2.5. The Distribution of C Pools over Various Elevations

Significant variations were observed in the C stocks of individual ecosystem factors at different elevations gradients E1 to E5 (df = 24, F = 2.88, p = 0.04; p < 0.05) [Figure 4]. The levels of above-ground carbon stock (AGCs) varied significantly between altitudes (250.58 ± 21.43 at E1 to 190.27 ± 18.43 t C/ha at E5), indicating that the AGCs contained a distinct distribution of C across altitudinal gradients. Similarly, below-ground carbon stock (BGCs) at different elevations revealed significant differences (44.89 ± 7.32 at E1 to 39.81 t C/ha at E5), highlighting the critical role that elevation plays in determining BGCs. The variations in sapling C stock (SSCs) were also substantial (95.27 at E1 to 88.21 t C/ha at E5), suggesting that the growth and establishment of juvenile vegetation is influenced by altitude. The variation in litter C stock (LCs) from 2.22 ± 0.11 at E1 and E3 to 1.70 t C/ha at E5 across different elevations indicated distinct organic matter decomposition rates.

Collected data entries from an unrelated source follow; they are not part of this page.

Definition string_ (value : jsval) (path : string) : checked string :=
  match value with
  | JStr s => _ ← refuse (bool_decide (s = "")) (invalid path "must be a non-empty string"); Ok s
  | _ => validationError path "must be a non-empty string"
  end.

Definition nonNegativeInteger (value : jsval) (path : string) : checked number :=
  match value with
  | JNum n =>
      _ ← require (is_safe_integer n && negb (is_negative n)) (invalid path "must be a non-negative safe integer");
      Ok n
  | _ => validationError path "must be a non-negative safe integer"
  end.

Definition positiveInteger (value : jsval) (path : string) : checked number :=
  result ← nonNegativeInteger value path;
  _ ← refuse (int_of result =? 0)%Z (invalid path "must be a positive integer");
  Ok result.

Definition too_long (maximum : Z) : string := "must not exceed " +:+ pretty maximum +:+ " UTF-8 bytes".

Definition boundedString (value : jsval) (path : string) (maximum : Z) : checked string :=
  result ← string_ value path;
  _ ← refuse (maximum <? utf8_length result)%Z (invalid path (too_long maximum));
  Ok result.

Definition sessionTitle (value : jsval) (path : string) : checked string :=
  title ← boundedString value path 256;
  _ ← refuse (bool_decide (title = "") || negb (is_trimmed title) || has_control title)
        (invalid path "must be non-empty trimmed text without control characters");
  Ok title.

Definition boundedText (value : jsval) (path : string) (maximum : Z) : checked string :=
  match value with
  | JStr s => _ ← refuse (maximum <? utf8_length s)%Z (invalid path (too_long maximum)); Ok s
  | _ => validationError path "must be a string"
  end.

Definition stringArray (value : jsval) (path : string) (maximum : nat) : checked (list string) :=
  let e := invalid path ("must contain at most " +:+ pretty maximum +:+ " strings") in
  match value with
  | JArr l =>
      _ ← refuse (maximum <? length l) e;
      result ← map_indexed (λ i item, boundedString item (element path i) 128) l;
      _ ← require (bool_decide (NoDup result)) (invalid path "must not contain duplicates");
      Ok result
  | _ => Err e
  end.

(** [/^[a-z][a-z0-9]*(?:[._-][a-z0-9]+)*$/] *)
Definition protocol_id : regex := eventTypePattern.

Definition capabilityArray (value : jsval) (path : string) : checked (list string) :=
  capabilities ← stringArray value path 128;
  _ ← each_indexed (λ i capability, require (rmatch protocol_id capability)
                                      (invalid (element path i) "must be a protocol identifier")) capabilities;
  Ok capabilities.

(** [/^[0-9a-f]{64}$/] *)
Definition digest : regex := RTimes 64 hex.

Definition sha256_ (value : jsval) (path : string) : checked string :=
  result ← string_ value path;
  _ ← require (rmatch digest result) (invalid path "must be a lowercase SHA-256 digest");
  Ok result.

(** [/^[a-z][a-z0-9]*(?:-[a-z0-9]+)*$/] *)
Definition command_name : regex :=
  (RClass is_lower ⋅ RStar lower_alnum ⋅ RStar (RChar "-"%char ⋅ RPlus lower_alnum))%regex.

The variation in dead wood C stock (DwCs) values 20.40 ± 1.46 to 19.81 ± 0.96 t C/ha at E5 underscored the impact of altitude on the decomposition and accumulation of woody materials. In addition, notable variations were observed in the SOCs with the values ranging from 221.06 ± 24.58 at E3 to 108.77 ± 19.81 t C/ha at E5, underscoring the influence of altitude on soil C dynamics. The total C stock (TCs) was calculated highest at E3 (622.58 ± 38.43 t C/ha) and the lowest at E5 (477.28 ± 27.78 tC/ha) that demonstrated the overall effect of altitude on C storage [Figure 4]. The findings of two-factor ANOVA, followed by Tukey’s post-hoc test, emphasized the importance of elevation in influencing C stocks, as each component exhibited a distinct response to the elevation gradient.

2.6. Regeneration Ability, Number of Trees per Ha and Deforestattion Status of the Conifer Forestat Various Elevation Gradients

The regeneration ability of the forests significantly varied at different elevations in the study area (df = 57, F = 4.91, p = 0.00001; p < 0.05) and was estimated from the number of seedlings, saplings and trees [Figure 5]. In the seedling layer of vegetation, the average number varied from 18 ± 1.01 to 181 ± 11.21 seedlings/ha in low disturbance zone and 13 ± 0.89 to 127 ± 6.56 seedlings/ha in high disturbance zone with lowest values at E5 and highest values at E1 (p < 0.05). The sapling density varied from 7 ± 0.31 to 91 ± 5.32 saplings/ha in low disturbance zone and 3 ± 0.09 to 64 ± 2.34 saplings/ha in high disturbance zone with lowest values at E3 and highest values at E1 (p < 0.05). The tree density varied from 22 ± 2.13 trees/ha to 335 ± 13.43 trees/ha in low disturbance zone and 15 ± 3.01 trees/ha to 90 ± 8.91 trees/ha in the high disturbance zone with lowest values at E5 and highest values at E1 (p < 0.05). In the low disturbance zone the tree species such as Abies pindrow showed relatively lower regeneration while Cedrus deodara showed relatively high regeneration, on the other hand in high disturbance zone C. deodara showed lower generation while A. pindrow showed higher regeneration (p < 0.05).
The effect of elevation gradients on regeneration status and number of trees per ha showed a significant negative correlation (p < 0.05). A negative relation between elevation gradients and seedlings was seen with the highest relationship for Picea smithiana (R2 = 0.83; p < 0.05) and the least value for Pinus wallichiana (R2 = 0.75; p < 0.05); similarly, a negative relation between elevation gradients and saplings was seen with the highest relationship for Cedrus deodara (R2 = 0.80; p < 0.05) and the lowest for Pinus wallichiana (R2 = 0.68; p < 0.05); the relation between elevation gradients and number of trees per ha was calculated highest for Cedrus deodara (R2 = 0.81; p < 0.05) [Figure 6a]. The elevation gradient and deforestation rate were observed to be correlated negatively (p < 0.05), with the highest number of cut trees 34 ± 4.56 trees/ha of Cedrus deodara at E1 and the lowest deforestation rate 20 ± 2.78 trees/ha at E5. Highest association value (R2 = 0.76; p < 0.05) was calculated for the Pinus wallichiana and the lowest (R2 = 0.72; p < 0.05) was calculated for Cedrus deodara respectively [Figure 6b].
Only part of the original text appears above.